[kernel-dev] Regression in Mg SR1


Robert Varga
 

On 01/05/2020 23:36, JamO Luhrsen wrote:

On 5/1/20 1:01 PM, Luis Gomez wrote:
FYI this change merged in April 27th:

https://git.opendaylight.org/gerrit/c/controller/+/87586
here's the revert:
https://git.opendaylight.org/gerrit/c/controller/+/89554
Merged.


Produced regression in all these many suites:

https://jenkins.opendaylight.org/releng/job/controller-csit-3node-clustering-tell-all-magnesium/
https://jenkins.opendaylight.org/releng/job/controller-csit-3node-clustering-ask-all-magnesium/
https://jenkins.opendaylight.org/releng/job/controller-csit-1node-akka1-all-magnesium/
This one seems easiest to try to debug. The gist of the problem is this:

- bring up older controller version and do some configs
- copy snapshots/ and *journal/ folders off to new controller version
- start new controller version
- notice that the data/config is not there (404 on cars:cars)

That's all I have though, by looking at the robot logs. Looking at the
karaf log, it's
weirdly silent after the new controller boots up like normal.

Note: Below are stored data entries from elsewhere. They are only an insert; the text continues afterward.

(* ===== verification/SfsMountExample.v ===== *)
(** * SFS volumes: examples

    The volume of [SfsExample] satisfies the invariant of a mounted volume, and
    the theorems about sync, mounting and [mksfs] are applied to it and to a
    disk image of sixteen blocks. *)

From S2P Require Import Prelude KArray KBitmap UserMem Uio BlockDev Lhd SfsFormat Sfs SfsBlocks SfsFile SfsIo SfsDir SfsExample SfsMount Mksfs MksfsTheorems.

Module SfsMountExample.
Import UserMem Uio SfsFormat Sfs SfsBlocks SfsFile SfsIo SfsDir SfsExample SfsMount Lhd.

Lemma ex_super_wf : super_wf ex_super.
Proof. split; try done. apply Forall_replicate. lia. Qed.

(** The three loaded vnodes. *)
Lemma ex_heap p sv :
  k_heap ex_fs !! p = Some sv -> p = ex_root /\ sv = ex_root_sv \/ p = ex_file /\ sv = ex_file_sv \/ p = ex_big /\ sv = ex_big_sv.
Proof.
  cbn [ex_fs ex_fs_on k_heap]. rewrite !lookup_insert_Some, lookup_empty.
  intros [[<- <-]|(_ & [[<- <-]|(_ & [[<- <-]|(_ & H)])])]; auto. done.
Qed.

(** Their blocks. *)
Lemma ex_slots p sv b :
  k_heap ex_fs !! p = Some sv -> b ∈ slots ex_fs (sv_i sv) -> b ≠ 0 ->
  p = ex_root /\ b = 4 \/ p = ex_file /\ b = 5 \/ p = ex_big /\ (b = 7 \/ b = 8 \/ b = 9).
Proof.
  assert (Hone : forall x n, b ∈ x :: replicate n 0 -> b ≠ 0 -> b = x).
  { intros x n [->|Hr]%elem_of_cons Hb; [done|]. by apply elem_of_replicate in Hr as [-> _]. }
  intros [[-> ->]|[[-> ->]|[-> ->]]]%ex_heap; cbn [sv_i ex_root_sv ex_file_sv ex_big_sv].
  - unfold ex_root_inode. rewrite one_block_slots. intros Hin Hb. left. split; [done|]. by eapply Hone.
  - unfold ex_file_inode. rewrite one_block_slots. intros Hin Hb. right; left. split; [done|]. by eapply Hone.
  - intros [j Hj]%list_elem_of_lookup_1 Hb. right; right. split; [done|]. destruct (ex_big_slot j b Hj Hb). lia.
Qed.

Lemma ex_vnode_ok p sv : k_heap ex_fs !! p = Some sv -> vnode_ok ex_fs p sv.
Proof.
  intros [[-> ->]|[[-> ->]|[-> ->]]]%ex_heap; (split; [done| |done|done| |by vm_compute|by vm_compute]).
  - apply ex_root_fok.
  - by left.
  - apply ex_file_fok.
  - right. by vm_compute.
  - apply ex_big_fok.
  - right. by vm_compute.
Qed.

Lemma ex_vol_struct : vol_struct ex_fs.
Proof.
  split; [apply ex_good|apply ex_super_wf|done|done|done|by vm_compute| | | |apply ex_vnode_ok| | | |].
  - intros b. change (first_block ex_fs) with 3. intros Hb. assert (b = 0 \/ b = 1 \/ b = 2) as [->|[-> | ->]] by lia; done.
  - split; cbn; [lia|by vm_compute|done].
  - intros c. change (KArray.contents (sfs_vnodes ex_fs)) with [Some ex_root; Some ex_file; Some ex_big]. split.
    + intros Hc. repeat (apply elem_of_cons in Hc as [->|Hc]; [eexists; split; [done|]; by eexists|]). by apply not_elem_of_nil in Hc.
    + intros (p & -> & [sv [[-> _]|[[-> _]|[-> _]]]%ex_heap]); rewrite !elem_of_cons; auto.
  - intros p q sv sw [[-> ->]|[[-> ->]|[-> ->]]]%ex_heap [[-> ->]|[[-> ->]|[-> ->]]]%ex_heap E; done.
  - intros p sv b Hp Hin Hb. change (first_block ex_fs) with 3. pose proof (ex_slots p sv b Hp Hin Hb). lia.
  - intros p q sv sw b Hp [[-> ->]|[[-> ->]|[-> ->]]]%ex_heap Hin Hb; pose proof (ex_slots p sv b Hp Hin Hb); cbn; lia.
  - intros p q sv sw Hp Hq Hne b Hin Hb Hin'. pose proof (ex_slots p sv b Hp Hin Hb). pose proof (ex_slots q sw b Hq Hin' Hb). lia.
Qed.

Lemma ex_vol_ok : vol_ok ex_fs.
Proof.
  split; [apply ex_vol_struct|]. split.
  - intros _. vm_compute. reflexivity.
  - intros _. vm_compute. reflexivity.
  - intros p sv [[-> ->]|[[-> ->]|[-> ->]]]%ex_heap _; vm_compute; reflexivity.
Qed.

(** After a write, with the map and the inode not yet on the disk. *)
Lemma ex_write_step : vstep ex_fs (fst ex_after).
Proof.
  eapply (step_write ex_fs (fst ex_after) ex_file ex_file_sv ex_wr (snd ex_after));
    [done|apply ex_wr_kwf|done|cbn; lia|cbn; unfold MAXFILE; lia|]. rewrite ex_after_eq. by destruct ex_after.
Qed.

Lemma volume_invariant_witness : vol_ok (fst ex_after).
Proof. apply (volume_invariant ex_fs); [apply ex_vol_ok|]. apply rtc_once, ex_write_step. Defined.

(** The object [sfs_domount] starts with. *)
Definition unmounted (d : lhd_softc simdisk) : sfs_fs (lhd_softc simdisk) :=
  mkSfs ex_super false d (KArray.mkArray 0 0 None) (KBitmap.mkBitmap 0 []) false ∅ ex_ctx (replicate 8 true).

Lemma sync_remount_witness :
  exists s1, sfs_sync (fst ex_after) = Done (inr tt, s1) /\
    wp sfs_domount (fun _ s3 => sfs_freemap s3 = sfs_freemap (fst ex_after)) (fun e _ => e = ENOMEM) (unmounted (sfs_device s1)).
Proof.
  destruct (sync_remount (fst ex_after) (vstep_ok _ _ ex_vol_ok ex_write_step)) as (s1 & E & _ & Hm).
  exists s1. split; [exact E|]. eapply wp_mono; [apply (Hm (unmounted (sfs_device s1))); done| |done].
  intros _ s3 (_ & _ & Hf & _). exact Hf.
Defined.

(** ** An image *)
Import Mksfs MksfsTheorems.

(** A header and sixteen blocks; a read of the whole header, an interrupted
    write and two that write a part. *)
Definition ex_image : Mksfs.disk :=
  mkDisk (HOSTSTRING ++ zeros 491 ++ zeros 8192) false 0 0 [Moves 63; Interrupted; Moves 100; Moves 1].

(** The name ["v:"]. *)
Definition ex_argv : list (list Z) := [[109]; [100]; [118] ++ [58]].
Definition after {A} (m : M Mksfs.disk A) (d : Mksfs.disk) : Mksfs.disk := match m d with Done (_, d') => d' | _ => d end.
Definition ex_made : Mksfs.disk := after (Mksfs.main true ex_argv true true true) ex_image.
Definition ex_volume : lhd_softc simdisk :=
  mkLhd (mkSim (vblock true ex_made <$> seqZ 0 16) []) LHD_IDLE (zeros 512) 0 1 0 16.

Lemma ex_volume_ready : Lhd.ready ex_volume.
Proof.
  split; try done. split; [done|]. split; [|done]. cbn [sim_sectors lh_hw ex_volume].
  assert (forallb (fun d => Nat.eqb (length d) 512) (vblock true ex_made <$> seqZ 0 16) = true) as Hb by (vm_compute; reflexivity).
  apply Forall_forall. intros d Hd. rewrite forallb_forall in Hb. apply Nat.eqb_eq, Hb. by apply list_elem_of_In.
Qed.

Lemma mksfs_mounts_witness :
  wp sfs_domount (fun _ s1 => vol_ok s1 /\ sfs_getvolname s1 = [118]) (fun e _ => e = ENOMEM) (unmounted ex_volume).
Proof.
  destruct (mksfs_mounts (D := lhd_softc simdisk) true ex_image 16 [109] [100] [118] [58]) as (d' & E & Hm).
  - done.
  - vm_compute. reflexivity.
  - lia.
  - intros _. split; [vm_compute; reflexivity|cbn; lia].
  - split; [repeat constructor; lia|vm_compute; reflexivity].
  - by right.
  - repeat constructor; lia.
  - assert (ex_made = d') as <- by (unfold ex_made, after, ex_argv; rewrite E; reflexivity).
    eapply wp_mono; [apply (Hm (unmounted ex_volume))| |done].
    + apply ex_volume_ready.
    + done.
    + vm_compute. reflexivity.
    + intros b Hb. cbn [d_sector lhd_device hw_sector sim_hw lh_hw ex_volume sfs_device unmounted]. unfold sim_sector.
      rewrite bool_decide_eq_true_2 by lia. cbn [sim_sectors]. rewrite nth_lookup, list_lookup_fmap, lookup_seqZ_lt by lia. cbn.
      f_equal. lia.
    + done.
    + intros _ s1 (Hv & _ & Hn & _). exact (conj Hv Hn).
Defined.

End SfsMountExample.
Lemma wp_sys__exit s a tf (Q : after -> @kern C T -> Prop) E :
  ready s a -> can_exit (thr s) -> s32 (tf_v0 tf) = SYS__exit -> s32 (tf_a0 tf) ≠ INT_MIN ->
  (forall s', left_ s (exit_lines (s32 (tf_a0 tf))) s' -> Q Exits s') -> wp (mips_syscall tf) Q E s.
Proof.
  intros Hr Hx Hn Hc HQ. unfold mips_syscall, sys__exit. pose proof (s32_range (tf_a0 tf)). wp_base. eapply wp_assert_spl0; [done|].
  cbv zeta. rewrite Hn. rewrite bool_decide_eq_false_2, bool_decide_eq_true_2 by done. wp_base.
  change (line "_exit exitCode: %d") with (txt "_exit exitCode: " ++ [37; 100; 10]).
  change (line "thread_exit exitCode: %d") with (txt "thread_exit exitCode: " ++ [37; 100; 10]).
  eapply wp_kprintf_d; [done|by_eval|lia|done|]. intros _ s0 Hs0 Hr0. wp_base.
  eapply wp_kprintf_d; [done|by_eval|lia|done|]. intros _ s1 Hs1 Hr1. wp_base.
  pose proof (said_trans _ _ _ _ _ Hs0 Hs1) as [Hp (_ & Eph & Esp & Ev & _) Hi _ Eth]. rewrite <- !app_assoc in Hp.
  apply wp_on_thr, wp_exit_begin; [by rewrite Eth|]. intros x' Hn'. wp_base. apply wp_on_mm, wp_exit_space; [cbn; apply Hi, (r_mm _ _ Hr)|].
  intros m' Hi' Hnull Hsp Hpr. wp_base. apply HQ. split; [done| |done|cbn; congruence].
  cbn [mm] in *. rewrite Hpr, Ev. by rewrite (same_procs (mm s)).
Qed.

(** [_exit] prints its lines, frees the memory of the process and gives up its
    thread; it does not return to the program. *)
Theorem exit_leaves s a tf :
  ready s a -> can_exit (thr s) -> s32 (tf_v0 tf) = SYS__exit -> s32 (tf_a0 tf) ≠ INT_MIN ->
  exists s', mips_syscall tf s = Done (inr Exits, s') /\ left_ s (exit_lines (s32 (tf_a0 tf))) s'.
Proof.
  intros Hr Hx Hn Hc. set (t := exit_lines _).
  assert (Hwp : wp (mips_syscall tf) (fun r s' => r = Exits /\ left_ s t s') (fun _ _ => False) s) by (by eapply wp_sys__exit).
  apply wp_done in Hwp as ([e|x] & s' & Hm & Hl); [done|]. destruct Hl as [-> Hl]. by exists s'.
Qed.

(** ** The test program *)

Lemma wp_call s a (num a0 a1 : Z) out v (Q : option Z -> @kern C T -> Prop) E :
  ready s a -> answer (view (phys (mm s)) a) (mkTf num a0 a1 0 0) = Some (out, inr v) -> s32 v = v ->
  (forall s', said s out s' -> ready s' a -> Q (Some v) s') ->
  wp (r ← syscall_stub num a0 a1 0 0; mret (fst <$> r)) Q E s.
Proof.
  intros Hr Ha Hv HQ. unfold syscall_stub. do 2 wp_base. eapply wp_mips_syscall; [done|done|]. intros s' Hs Hr'. do 2 wp_base.
  cbn. rewrite Hv. by apply HQ.
Qed.

Lemma wp_then_call {A} (m : M (@kern C T) (option A)) (k : A -> M (@kern C T) (option Z)) s (Q : option Z -> @kern C T -> Prop) E :
  wp m (fun r s' => match r with Some x => wp (k x) Q E s' | None => Q None s' end) E s -> wp (then_ m k) Q E s.
Proof. intros Hm. unfold then_. wp_base. eapply wp_mono; [exact Hm| |done]. intros [x|] s' Hx; [done|by wp_base]. Qed.

(** The view of memory stays the same while a program makes calls. *)
Lemma said_view s t s' a : said s t s' -> view (phys (mm s')) a = view (phys (mm s)) a.
Proof. by intros [_ (_ & -> & _) _ _ _]. Qed.

(** [s] is where [testA] is after it has printed [t]. *)
Definition at_ s0 a (t : list Z) s : Prop := said s0 t s /\ ready s a.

All that's
there are
the two log statements we write to it from robot:

2020-05-01T01:47:57,330 | INFO | pipe-log:log "ROBOT MESSAGE: Starting
test controller-akka1.txt.Verify_Data_Is_Restored" | core | 123 -
org.apache.karaf.log.core - 4.2.6 | ROBOT MESSAGE: Starting test
controller-akka1.txt.Verify_Data_Is_Restored 2020-05-01T01:51:01,859 |
INFO | pipe-log:log "ROBOT MESSAGE: Starting test
controller-akka1.txt.Archive_Older_Karaf_Log" | core | 123 -
org.apache.karaf.log.core - 4.2.6 | ROBOT MESSAGE: Starting test
controller-akka1.txt.Archive_Older_Karaf_Log
I looked at the BGPCEP job and this part is quite weird:

2020-05-04T16:10:03,320 | ERROR | opendaylight-cluster-data-shard-dispatcher-39 | Shard | 298 - org.opendaylight.controller.sal-clustering-commons - 1.11.1 | member-1-shard-default-config: Log entry not found for index 0
2020-05-04T16:10:03,383 | ERROR | opendaylight-cluster-data-shard-dispatcher-39 | Shard | 298 - org.opendaylight.controller.sal-clustering-commons - 1.11.1 | member-1-shard-default-config: failed to apply payload org.opendaylight.controller.cluster.datastore.persisted.CommitTransactionPayload$Simple@3d3565da
also, similar things are going down in the ask-all job:

2020-05-04T15:29:10,295 | INFO | opendaylight-cluster-data-shard-dispatcher-40 | Shard | 297 - org.opendaylight.controller.sal-clustering-commons - 1.11.1 | member-1-shard-prefix-configuration-shard-config (Follower): The log is not empty but the prevLogIndex 22 was not found in it - lastIndex: 21, snapshotIndex: -1, snapshotTerm: -1
2020-05-04T15:29:10,296 | INFO | opendaylight-cluster-data-shard-dispatcher-40 | Shard | 297 - org.opendaylight.controller.sal-clustering-commons - 1.11.1 | member-1-shard-prefix-configuration-shard-config (Follower): Follower is out-of-sync so sending negative reply: AppendEntriesReply [term=54, success=false, followerId=member-1-shard-prefix-configuration-shard-config, logLastIndex=21, logLastTerm=5, forceInstallSnapshot=false, needsLeaderAddress=false, payloadVersion=11, raftVersion=4, recipientRaftVersion=3]
so something is definitely off with journal :-/

The bgp jobs seem to be even more broken though. More ERRORs, etc. Not sure
if we need to look at those separately or not.
Probably yes, as they seem to indicate an inconsistency in cluster
singleton -- but that may be related (although I am not sure how).

Regards,
Robert


JamO Luhrsen
 


On 5/1/20 1:01 PM, Luis Gomez wrote:
FYI this change merged in April 27th:

here's the revert:
https://git.opendaylight.org/gerrit/c/controller/+/89554



Produced regression in all these many suites:

This one seems easiest to try to debug. The gist of the problem is this:

- bring up older controller version and do some configs
- copy snapshots/ and *journal/ folders off to new controller version
- start new controller version
- notice that the data/config is not there (404 on cars:cars)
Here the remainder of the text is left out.